ABOUT THIS EXERCISE ::
Output range, inclusive: from the line containing "(** [clickCell] of [tictactoe.js]: the" to the line containing "board := createBoard;". Restate those lines from the data below word for word and only those.

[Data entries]
(** [gameOver]. *)
Definition gameOver (winner : option string) : M unit :=
  modify (set_waiting true);;
  call (printMessage winner);;
  setTimeout wait.

(** The [stalemate] array of [clickCell]: the rows that still have an empty
    cell, each reduced to its empty cells. *)
Definition stalemate_rows (b : list (list string)) : list (list string) :=
  List.filter (fun row => (0 <? length row)%nat)
    (List.map (List.filter (fun col => String.eqb col blank)) b).

(** The end of [clickCell], common to both variants. *)
Definition settle (win : bool) (stalemate : list (list string)) : M unit :=
  w ← gets waiting;
  if negb w then
    if win then
      increaseScore;;
      sc ← gets score;
      p ← gets currentPlayer;
      call (updateScore sc p);;
      gameOver (Some p)
    else if (length stalemate <? 1)%nat then
      gameOver None
    else
      switchPlayer
  else mret tt.

(** [clickCell] of the TypeScript source. *)
Definition clickCell (row col : Z) : M unit :=
  v ← read row col;
  let canContinue := strict_eq v blank in
  w ← gets waiting;
  if canContinue && negb w then
    p ← gets currentPlayer;
    write row col p;;
    call (updateBoard row col p);;
    win ← isGameWon row col;
    stalemate ← gets (fun s => stalemate_rows (board s));
    settle win stalemate
  else mret tt.

Module JavaScript.

(** [clickCell] of [tictactoe.js]: the win and stalemate tests run after
    the guarded assignment, whether or not the cell was marked. *)
Definition clickCell (row col : Z) : M unit :=
  v ← read row col;
  let canContinue := strict_eq v blank in
  w ← gets waiting;
  (if canContinue && negb w then
     p ← gets currentPlayer;
     write row col p;;
     call (updateBoard row col p)
   else mret tt);;
  win ← isGameWon row col;
  stalemate ← gets (fun s => stalemate_rows (board s));
  settle win stalemate.

End JavaScript.

(** The constructor. *)
Definition new_TicTacToe : TicTacToe :=
  {| board := createBoard;
     waiting := false;
     score := {[ "x" := Num 0; "o" := Num 0 ]};
     currentPlayer := players.x;
     display := [bindHandler];
     timers := [] |}.

(** [startGame]. *)
Definition startGame : M unit :=
  sc ← gets score;
  call (printScoreBoard sc);;
  b ← gets board;
  call (printGameBoard b).

(** ** The event loop *)

(** What re-enters the model: a click forwarded by the display, or the timer
    running the oldest scheduled callback. *)
Inductive event : Type :=
  | Click (row col : Z)
  | Timeout.

(** Run the oldest scheduled callback, if there is one. *)
Definition fire (s : TicTacToe) : TicTacToe :=
  match timers s with
  | [] => s
  | _ :: rest => exec resetCallback (set_timers rest s)
  end.

(** One turn of the event loop, for the click handler [click] bound by the
    constructor.  An exception escaping a handler ends the handler and leaves
    the object as it is. *)
Definition step_with (click : Z -> Z -> M unit) (s : TicTacToe) (e : event)
  : TicTacToe :=
  match e with
  | Click row col => exec (click row col) s
  | Timeout => fire s
  end.

Definition run_with (click : Z -> Z -> M unit) (es : list event) (s : TicTacToe)
  : TicTacToe :=
  fold_left (step_with click) es s.

Definition step : TicTacToe -> event -> TicTacToe := step_with clickCell.
Definition run : list event -> TicTacToe -> TicTacToe := run_with clickCell.

Definition initial : TicTacToe := exec startGame new_TicTacToe.

(** ** The vocabulary of the specification *)

(** The cell at ([row], [col]), when the board has one there. *)
Definition cell (b : list (list string)) (row col : Z) : option string :=
  r ← index b row; index r col.

(** The board with ([row], [col]) set to [v]. *)
Definition mark (b : list (list string)) (row col : Z) (v : string)
  : list (list string) :=
  match index b row with
  | Some r => assign b row (assign r col v)
  | None => b
  end.

(** A board of three rows of three cells. *)
Definition board_3x3 (b : list (list string)) : Prop :=
  length b = 3%nat /\ Forall (fun r => length r = 3%nat) b.

(** The eight lines: three rows, three columns, two diagonals. *)
Definition lines : list (list (Z * Z)) :=
  [ [(0, 0); (0, 1); (0, 2)];
    [(1, 0); (1, 1); (1, 2)];
    [(2, 0); (2, 1); (2, 2)];
    [(0, 0); (1, 0); (2, 0)];
    [(0, 1); (1, 1); (2, 1)];
    [(0, 2); (1, 2); (2, 2)];
    [(0, 0); (1, 1); (2, 2)];
    [(2, 0); (1, 1); (0, 2)] ].

(** Every cell of the line [l] holds the mark [p]. *)
Definition line_of (b : list (list string)) (p : string) (l : list (Z * Z)) : bool :=
  forallb (fun ij => strict_eq (cell b (fst ij) (snd ij)) p) l.

(** At least one of the eight lines consists entirely of [p]'s marks. *)
Definition has_line (b : list (list string)) (p : string) : bool :=
  existsb (line_of b p) lines.

(** The line [l] passes through ([row], [col]). *)
Definition through (row col : Z) (l : list (Z * Z)) : bool :=
  existsb (fun ij => Z.eqb (fst ij) row && Z.eqb (snd ij) col) l.

(** A line through ([row], [col]) consists entirely of [p]'s marks: the mark
    placed at ([row], [col]) completed a line. *)
Definition completes_line (b : list (list string)) (p : string) (row col : Z) : bool :=
  existsb (fun l => through row col l && line_of b p l) lines.

(** No cell of the board is empty. *)
Definition no_empty (b : list (list string)) : bool :=
  forallb (forallb (fun c => negb (String.eqb c blank))) b.

(** The number of cells that hold the mark [p]. *)
Definition tally {A : Type} (f : A -> nat) (l : list A) : nat :=
  foldr (fun a n => (f a + n)%nat) 0%nat l.
Definition count_marks (b : list (list string)) (p : string) : nat :=
  tally (tally (fun c => if String.eqb c p then 1%nat else 0%nat)) b.

(** The other player. *)
Definition opponent (p : string) : string :=
  if String.eqb p players.x then players.o else players.x.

RESPONSE AREA ::
(** [clickCell] of [tictactoe.js]: the win and stalemate tests run after
    the guarded assignment, whether or not the cell was marked. *)
Definition clickCell (row col : Z) : M unit :=
  v ← read row col;
  let canContinue := strict_eq v blank in
  w ← gets waiting;
  (if canContinue && negb w then
     p ← gets currentPlayer;
     write row col p;;
     call (updateBoard row col p)
   else mret tt);;
  win ← isGameWon row col;
  stalemate ← gets (fun s => stalemate_rows (board s));
  settle win stalemate.

End JavaScript.

(** The constructor. *)
Definition new_TicTacToe : TicTacToe :=
  {| board := createBoard;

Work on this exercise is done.